Ce n’est pas du tout de l’usage des mots qu’il s’agit ici, mais du véritable différend qui nous sépare, M. Renouvier et moi. Selon lui, l’existence de l’infini est impossible, parce que nous ne parvenons pas à l’atteindre par la synthèse de ses éléments ; selon moi, l’infini, s’il en est un, ne peut jamais, étant donnée sa nature, être épuisé par l’addition de ses parties finies.
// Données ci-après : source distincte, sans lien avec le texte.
Lemma run_commands_tracks cs a0 a :
  sa_pending a0 = [] → run_commands cs a0 = Ok a → tracks a0 a.
Proof.
  intros Hp Hc. unfold run_commands in Hc.
  eapply (foldM_inv (tracks a0)); [|split; [by rewrite Hp|done]|exact Hc].
  simpl; eauto using run_command_tracks.
Qed.

(** ** Restoring from stored events *)

(** A stored event carries a queued one. *)
Definition stores (e : CanonicalEvent) (n : NewEvent) : Prop :=
  ev_type e = ne_type n ∧ ev_payload e = ne_payload n.

Definition last_version (v : Z) (es : list CanonicalEvent) : Z :=
  fold_left (λ _ e, ev_aggregate_version e) es v.

Definition restore_step (a : SessionAggregate) (e : CanonicalEvent) : res SessionAggregate :=
  a ← apply (ev_type e) (ev_payload e) a; Ok (a <| sa_version := ev_aggregate_version e |>).

Lemma restore_step_frame v q e a :
  restore_step (frame v q a) e =
  frame (ev_aggregate_version e) q <$> apply (ev_type e) (ev_payload e) a.
Proof.
  unfold restore_step. rewrite apply_frame.
  destruct (apply _ _ a) as [a'|]; simpl; [|done]. by destruct a'.
Qed.

Lemma restore_events es ns v q a :
  Forall2 stores es ns →
  foldM restore_step es (frame v q a) =
  frame (last_version v es) q <$> foldM apply_new ns a.
Proof.
  intros Hs. revert v a. induction Hs as [|e n es ns [Hty Hp] Hs IH]; intros v a; [done|].
  cbn [foldM last_version fold_left]. rewrite restore_step_frame, Hty, Hp.
  unfold apply_new at 2. destruct (apply (ne_type n) (ne_payload n) a); simpl; [apply IH|done].
Qed.

Lemma from_events_unfold e es :
  from_events (e :: es) = foldM restore_step (e :: es) (empty_session (ev_session_id e) (ev_tenant_id e)).
Proof. done. Qed.

(** C23. Event sourcing is faithful: whatever commands a Session accepted, the
    stored form of the events it queued restores exactly the aggregate the
    commands left (its queue drained, its version that of the last event). *)
Theorem session_replay_live sid tid cs a es :
  run_commands cs (empty_session sid tid) = Ok a →
  Forall2 stores es (sa_pending a) →
  Forall (λ e, ev_session_id e = sid ∧ ev_tenant_id e = tid) es →
  es ≠ [] →
  from_events es = Ok (frame (last_version 0 es) [] a).
Proof.
  intros Hc Hs Hid Hne. destruct (run_commands_tracks cs (empty_session sid tid) a eq_refl Hc) as [Ht _].
  destruct es as [|e es]; [done|]. rewrite from_events_unfold.
  apply Forall_cons in Hid as [[E1 E2] _]. rewrite E1, E2.
  change (empty_session sid tid) with (frame 0 [] (empty_session sid tid)).
  rewrite (restore_events _ _ _ _ _ Hs).
  change (foldM apply_new (sa_pending a) (empty_session sid tid) = Ok (core a)) in Ht.
  rewrite Ht. simpl. by rewrite frame_core.
Qed.

(** ** Replay after a snapshot *)

Fixpoint contiguous (v : Z) (es : list CanonicalEvent) : Prop :=
  match es with
  | [] => True
  | e :: es => ev_aggregate_version e = (v + 1)%Z ∧ contiguous (v + 1) es
  end.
Ainsi, toutes les fois que les termes d’une série à continuer sont de telle nature qu’on ne puisse les concevoir que comme se succédant l’un à l’autre, il est impossible que cette série forme jamais un tout achevé, mais il ne s’ensuit en aucune manière que la succession elle-même soit impossible parce qu’elle ne finit pas. C’est ce que nous voyons lorsqu’il s’agit du temps. La nature du temps nous interdit de considérer comme simultanés deux de ses moments ; pour ceux mêmes qui seraient disposés à attribuer au temps vide une réalité, ce qui est impossible, à mon avis, il ne se présenterait pas comme un tout achevé, et personne ne l’a jamais imaginé sous cette forme ; mais, s’il était possible d’attribuer de la réalité aux termes et à la succession des termes qui composent ce torrent du temps vide, ce ne serait assurément pas la perpétuité de cette succession qui nous porterait à contester cette réalité. M. Renouvier oublie ou laisse oubliera ses lecteurs que c’est moi qui me suis d’abord placé au point de vue de ceux dont l’antinomie kantienne suppose les opinions pour les réfuter, et il croit devoir corriger ma manière de penser. « Si le temps, dit-il, devait être envisagé en effet de cette façon (comme allant de l’avenir au passé), c’est le temps en son entier, sans commencement ni fin, et composé d’un nombre sans nombre de moments distincts, que nous soutiendrions ne pouvoir posséder une existence en soi, vu la contradiction inhérente à l’infini actuel. Le temps serait alors une espèce de coexis-

  1. « Setzen wir die Zahlenreihe durch Hinzufügung der Einheit fort, so kann freilich das Unendlichgrosse nicht als eine Zahl gefunden werden, mit welchem verlangen wir nur unserer Définition derselben widersprechen wùrden. » (Met., p. 278). Le traducteur avait lu : Quelque désir que nous ayons de contredire la définition que nous avons donnée de cet infini.